Fruit is natures dessert. Blueberries and raspberries are my go-to fruits which I will usually mix in with coconut cream to make an easy post-workout paleo ice cream.

Other than that, the best options are:

  • Avocados
  • Strawberries
  • Cranberries
  • Coconut 
  • Pineapple 

What Fruit to Avoid

You should definitely be avoiding any fruit that may cause your blood sugar to take off like one of Elon’s rockets.

Try and avoid the following fruits:

  • Papaya
  • Apples
  • Bananas
  • Dates
  • Mangos
  • Oranges 
  • Peaches
Avoiding excessive fructose is one of the best things you can do to slim your waistline and absolutely decimate food cravings
— Dave Asprey

I’m certainly not condemning fruit as a whole (especially because avocados are fruit and I love avocados), all I’m suggesting is that you change your paradigm about fruit. Having fruit once or twice a week, ideally on cheat day, is a great way to restore those depleted batteries and will-power. The only time I will indulge is on cheat day and sometimes mid-week to restore the glycogen in my muscles after a heavy workout. Other than that, there really is no valid reason to be eating large servings of fruit everyday if you are tying to maintain/lose weight.

Fruit certainly wasn’t available to our primal ancestors year round. I would like to think meat from wild animals was our primary source of nutrients and because these animals grazed on natural pastures and weren’t shoved full of growth hormones and antibiotics, the meat was packed with omega-3, CLA and essential vitamins—satiating nutrients that are very hard, if not extremely impossible, to get from a plant-based diet primarily revolving around fruit.

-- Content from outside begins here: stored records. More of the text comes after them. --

(** * gemini-p5-editor: preview refresh and response parsing

    A shallow embedding of the string pipeline and of the state handling of
    [src/components/Editor.js] (both build variants) and of the generation
    route ([POST]), with the properties of the specification checked
    against it.

    JavaScript strings are sequences of UTF-16 code units; they are
    modelled as lists of [N].  The three regular expressions of the
    sources are written as terms of a small regex syntax and run by a
    backtracking matcher in continuation-passing style, the way
    ECMAScript defines pattern matching. *)

From Stdlib Require Import String Ascii.
From Stdlib Require Import List NArith Arith Bool Lia.
From Equations Require Import Equations.
Import ListNotations.

Set Implicit Arguments.

(** ** Strings and character classes *)

Definition jschar := N.
Definition jsstring := list jschar.

Definition ch (a : ascii) : jschar := N_of_ascii a.

Fixpoint lit (s : string) : jsstring :=
  match s with
  | EmptyString => []
  | String a s' => ch a :: lit s'
  end.

Definition LF : jschar := 10%N.
Definition SP : jschar := 32%N.
Definition SLASH : jschar := 47%N.
Definition STAR : jschar := 42%N.

(** ECMAScript [LineTerminator]: LF, CR, LS, PS. *)
Definition is_line_terminator (c : jschar) : bool :=
  ((c =? 10) || (c =? 13) || (c =? 8232) || (c =? 8233))%N.

(** ECMAScript [WhiteSpace] and [LineTerminator], the class [\s] and the
    characters removed by [String.prototype.trim]. *)
Definition is_space (c : jschar) : bool :=
  ((c =? 9) || (c =? 10) || (c =? 11) || (c =? 12) || (c =? 13) || (c =? 32)
   || (c =? 160) || (c =? 5760) || ((8192 <=? c) && (c <=? 8202))
   || (c =? 8232) || (c =? 8233) || (c =? 8239) || (c =? 8287)
   || (c =? 12288) || (c =? 65279))%N.

(** [[\s\S]]: every code unit. *)
Definition any_char (c : jschar) : bool := is_space c || negb (is_space c).

(** [.] without the [s] flag: everything but a line terminator. *)
Definition dot (c : jschar) : bool := negb (is_line_terminator c).

(** ** Regular expressions *)

Inductive regex : Type :=
| Chr (c : jschar)                      (* a literal character *)
| Cls (p : jschar -> bool)              (* a character class *)
| Bol                                   (* [^] under the [m] flag *)
| Seq (r1 r2 : regex)
| Alt (r1 r2 : regex)
| Star (greedy : bool) (p : jschar -> bool)   (* [p*] and [p*?] *)
| Plus (p : jschar -> bool).                  (* [p+] *)

Fixpoint Lits (l : jsstring) (r : regex) : regex :=
  match l with
  | [] => r
  | c :: l' => Seq (Chr c) (Lits l' r)
  end.

(** A continuation receives the number of code units matched so far, the
    code unit before the current position and the rest of the input. *)
Definition cont := nat -> option jschar -> jsstring -> option nat.

Fixpoint star_greedy (p : jschar -> bool) (n : nat) (prev : option jschar)
    (s : jsstring) (k : cont) : option nat :=
  match s with
  | c :: s' =>
      if p c then
        match star_greedy p (S n) (Some c) s' k with
        | Some r => Some r
        | None => k n prev s
        end
      else k n prev s
  | [] => k n prev s
  end.

Fixpoint star_lazy (p : jschar -> bool) (n : nat) (prev : option jschar)
    (s : jsstring) (k : cont) : option nat :=
  match k n prev s with
  | Some r => Some r
  | None =>
      match s with
      | c :: s' => if p c then star_lazy p (S n) (Some c) s' k else None
      | [] => None
      end
  end.

Definition at_line_start (prev : option jschar) : bool :=
  match prev with
  | None => true
  | Some c => is_line_terminator c
  end.

Fixpoint rmatch (r : regex) (n : nat) (prev : option jschar) (s : jsstring)
    (k : cont) : option nat :=
  match r with
  | Chr c =>
      match s with
      | x :: s' => if (x =? c)%N then k (S n) (Some x) s' else None
      | [] => None
      end
  | Cls p =>
      match s with
      | x :: s' => if p x then k (S n) (Some x) s' else None
      | [] => None
      end
  | Bol => if at_line_start prev then k n prev s else None
  | Seq r1 r2 => rmatch r1 n prev s (fun n' prev' s' => rmatch r2 n' prev' s' k)
  | Alt r1 r2 =>
      match rmatch r1 n prev s k with
      | Some x => Some x
      | None => rmatch r2 n prev s k
      end
  | Star true p => star_greedy p n prev s k
  | Star false p => star_lazy p n prev s k
  | Plus p =>
      match s with
      | x :: s' => if p x then star_greedy p (S n) (Some x) s' k else None
      | [] => None
      end
  end.

(** A matcher tells, for the code unit before a position and the input
    from that position on, how many code units a match there takes. *)
Definition matcher := option jschar -> jsstring -> option nat.

Definition exec (r : regex) : matcher :=
  fun prev s => rmatch r 0 prev s (fun n _ _ => Some n).

(** The code unit before position [n] of [c :: s]. *)
Definition prev_at (c : jschar) (s : jsstring) (n : nat) : jschar :=
  nth n (c :: s) c.
(** * sentinel-watch: the event stream hook, the map geometry and the views

    A shallow embedding of the front end's core:
    - [hooks/useEventStream.js]: the WebSocket hook (message handler, the two
      windows, the reconnect logic and the effect cleanup);
    - [utils/geoUtils.js]: the equirectangular projection and the hit test;
    - [utils/eventConfig.js], [components/EventFeed.jsx],
      [components/EventGrid.jsx]: the per-type configuration lookup;
    - [App.jsx]: the choice between the stream's window and the mock data,
      the filter, the pills and the feed panel;
    - [components/WorldMap.jsx]: the two pointer handlers;
    - [components/EventDetail.jsx], [components/BreakdownBars.jsx]: the
      detail card and the counts per type;
    - [hooks/useStats.js]: one poll of the statistics.

    Definitions come first (one module per source file), the theorems follow. *)

From Stdlib Require Import List String Ascii Bool Arith ZArith QArith Lia.
From Stdlib Require Import Reals Lra.
From Stdlib Require Floats.
Import ListNotations.

Set Warnings "-register-all".

(* ===================================================================== *)
(** ** JavaScript values as they come out of [JSON.parse] *)
(* ===================================================================== *)

Module JS.

Local Open Scope string_scope.

(** A value produced by [JSON.parse], or [undefined] (the result of reading a
    property that is not there).  An object is the list of its own properties
    (each key once, as [JSON.parse] leaves them). *)
Inductive jsval : Type :=
| JUndefined
| JNull
| JBool (b : bool)
| JNum (q : Q)
| JStr (s : string)
| JArr (items : list jsval)
| JObj (props : list (string * jsval)).

(** The two exceptions the hook's code can raise. *)
Inductive error : Type :=
| SyntaxError   (* JSON.parse on text that is not JSON *)
| TypeError.    (* property of undefined/null, call of a non-function,
                   spread of a non-iterable *)

Inductive result (A : Type) : Type :=
| Ok (a : A)
| Throw (e : error).
Arguments Ok {A} a.
Arguments Throw {A} e.

Definition rbind {A B} (r : result A) (k : A -> result B) : result B :=
  match r with
  | Ok a => k a
  | Throw e => Throw e
  end.

(** ToBoolean. *)
Definition truthy (v : jsval) : bool :=
  match v with
  | JUndefined | JNull => false
  | JBool b => b
  | JNum q => negb (Qeq_bool q 0)
  | JStr s => negb (String.eqb s "")
  | JArr _ | JObj _ => true
  end.

(** [a || b]. *)
Definition js_or (a b : jsval) : jsval := if truthy a then a else b.

(** [v === "lit"]. *)
Definition strict_eq_str (v : jsval) (lit : string) : bool :=
  match v with
  | JStr s => String.eqb s lit
  | _ => false
  end.

Fixpoint own_prop (k : string) (props : list (string * jsval)) : jsval :=
  match props with
  | [] => JUndefined
  | (k', v) :: rest => if String.eqb k k' then v else own_prop k rest
  end.

(** [v.k] for the names the hook reads, [type] and [events]: no built-in
    prototype defines them, so only an object's own property can answer;
    reading a property of [undefined] or [null] throws. *)
Definition get_field (v : jsval) (k : string) : result jsval :=
  match v with
  | JUndefined | JNull => Throw TypeError
  | JObj props => Ok (own_prop k props)
  | JBool _ | JNum _ | JStr _ | JArr _ => Ok JUndefined
  end.

(** The one-character strings of a string, in order (the strings of the
    model hold no surrogate pair, so code units and code points agree). *)
Definition chars (s : string) : list jsval :=
  map (fun c => JStr (String c EmptyString)) (list_ascii_of_string s).

(** [v[0]]. *)
Definition get_index0 (v : jsval) : result jsval :=
  match v with
  | JUndefined | JNull => Throw TypeError
  | JArr items => Ok (nth 0 items JUndefined)
  | JStr s => Ok (nth 0 (chars s) JUndefined)
  | JObj props => Ok (own_prop "0" props)
  | JBool _ | JNum _ => Ok JUndefined
  end.
Lemma kindSet_elem (kinds : list string) :
  ∀ (set0 : gset string) (k : string),
    k ∈ foldl (λ (set : gset string) k,
                 let k := ToLower (TrimSpace k) in
                 if decide (k ≠ "") then {[ k ]} ∪ set else set) set0 kinds
    ↔ k ∈ set0 ∨ (k ≠ "" ∧ ∃ raw, raw ∈ kinds ∧ k = ToLower (TrimSpace raw)).
Proof.
  induction kinds as [|raw rest IH]; intros set0 k; simpl.
  - split; [by left|]. intros [?|(_ & raw & Hin & _)]; [done|].
    by apply elem_of_nil in Hin.
  - rewrite IH. destruct (decide (ToLower (TrimSpace raw) ≠ "")) as [Hne|He].
    + rewrite elem_of_union, elem_of_singleton. split.
      * intros [[->|?]|(Hk & raw' & Hin & ->)].
        -- right. split; [done|]. exists raw. split; [left|done].
        -- by left.
        -- right. split; [done|]. exists raw'. split; [by right|done].
      * intros [?|(Hk & raw' & Hin & ->)]; [by left; right|].
        apply elem_of_cons in Hin as [->|Hin]; [by left; left|].
        right. split; [done|]. by exists raw'.
    + split.
      * intros [?|(Hk & raw' & Hin & ->)]; [by left|].
        right. split; [done|]. exists raw'. split; [by right|done].
      * intros [?|(Hk & raw' & Hin & ->)]; [by left|].
        apply elem_of_cons in Hin as [->|Hin]; [done|].
        right. split; [done|]. by exists raw'.
Qed.

(** A mediator built by [New] has a model name that is not empty and a tool
    client, and its allowed kinds are exactly the non-empty lower-cased and
    trimmed forms of the configured kinds. *)
Theorem New_normalises (opts : Options.t) :
  Mediator.modelName (New opts) ≠ ""
  ∧ is_Some (Mediator.toolClient (New opts))
  ∧ ∀ k, k ∈ Mediator.allowedKinds (New opts)
         ↔ k ≠ "" ∧ ∃ raw, raw ∈ Options.AllowedKinds opts ∧ k = ToLower (TrimSpace raw).
Proof.
  split; [|split].
  - simpl. by destruct (decide (Options.ModelName opts = "")).
  - by eexists.
  - intros k. simpl. rewrite kindSet_elem. split; [|by right].
    intros [Hin|?]; [|done]. by apply elem_of_empty in Hin.
Qed.

Lemma validateMessages_None (msgs : list types.ChatMessage.t) :
  ∀ i, types.validateMessages i msgs = None
       ↔ Forall (λ msg, types.ChatMessage.Role msg ≠ "") msgs.
Proof.
  induction msgs as [|msg rest IH]; intros i; simpl; [by split; [constructor|]|].
  destruct (decide (types.ChatMessage.Role msg = "")) as [He|Hne].
  - split; [done|]. by intros [? _]%Forall_cons.
  - rewrite IH. split; [by constructor|]. by intros [_ ?]%Forall_cons.
Qed.

Lemma validateMessages_first (msgs : list types.ChatMessage.t) :
  ∀ (i : Z) (n : nat) (msg : types.ChatMessage.t),
    msgs !! n = Some msg → types.ChatMessage.Role msg = "" →
    Forall (λ msg', types.ChatMessage.Role msg' ≠ "") (take n msgs) →
    types.validateMessages i msgs
    = Some (Fresh ("message " +:+ itoa (i + Z.of_nat n) +:+ " missing role")).
Proof.
  induction msgs as [|msg0 rest IH]; intros i n msg Hn Hrole Hbefore; [done|].
  destruct n as [|n].
  - simpl in *. injection Hn as ->. rewrite decide_True by done.
    by rewrite Z.add_0_r.
  - rewrite firstn_cons in Hbefore. apply Forall_cons in Hbefore as [Hne Hbefore].
    cbn [types.validateMessages]. rewrite decide_False by done.
    rewrite (IH (i + 1) n msg) by done.
    by replace (i + 1 + Z.of_nat n) with (i + Z.of_nat (S n)) by lia.
Qed.
Definition employees_columns : list (string * string) :=
  [ ("EmployeeNumber", "TEXT"); ("Name", "TEXT");
    ("Department", "TEXT"); ("MonthlyIncome", "REAL") ].

Definition unreachable : PyExc :=
  OperationalError "unable to open database file".

Definition guarded {A} (d : Store) (a : A) : PyExc + A :=
  if reachable d then inr a else inl unreachable.

(** The store does not parse statements: a read returns every row, and a
    statement that changes rows is taken to hit every row, so that the table
    is emptied and the count of its rows reported. *)
Definition platform : Platform := {|
  DB := Store;
  LLM := list (PyExc + string);
  Index := option string;
  sqlite_connect d := guarded d tt;
  pragma_table_info d := guarded d (columns d);
  pd_read_sql _ d := guarded d (mkDataFrame (map fst (columns d)) (rows d));
  cursor_execute _ d :=
    guarded d (mkStore (reachable d) (columns d) [], Z.of_nat (length (rows d)));
  conn_commit d _ := guarded d tt;
  round2 bits := bits;
  py_str _ := "<value>";
  llm_call _ script :=
    match script with
    | [] => (inl (PyException "model call timed out"), [])
    | answer :: rest => (answer, rest)
    end;
  prompt_update schema q := schema +:+ q;
  prompt_insert schema q := schema +:+ q;
  prompt_delete schema q := schema +:+ q;
  prompt_select schema hints ctx q ex := schema +:+ hints +:+ ctx +:+ q +:+ ex;
  prompt_policy q ctx := q +:+ ctx;
  prompt_fusion data policy q := data +:+ policy +:+ q;
  policy_is_loaded ix := bool_decide (is_Some ix);
  policy_load_existing_index ix :=
    (dict_of [ ("error", PStr "No existing policy index found. Please upload a policy PDF first.") ], ix);
  policy_build_context _ _ ix := (inr (default "" ix), ix);
  policy_clean_text raw := raw;
  policy_format_bullets text _ := text
|}.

I often hear people quoting the 'anti-aging' benefits of fruit: “But it’s high in anti-oxidants, fibre, blah-blah-blah.” Stressing about these trivial “benefits” while eating a high-inflammatory diet is like rocking up to a cricket match with golf clubs—you are bound to look stupid and most likely be laughed at. The first thing a person needs to do if he/she wants to live an optimal life, is to reduce inflammation. You can achieve this by following The Bulletproof Diet, regular exercise and optimizing your sleep. Once you get these fundamentals in check, then you start experimenting with fruit, micros and supplements.

The basics are the basics and it's hard to beat them.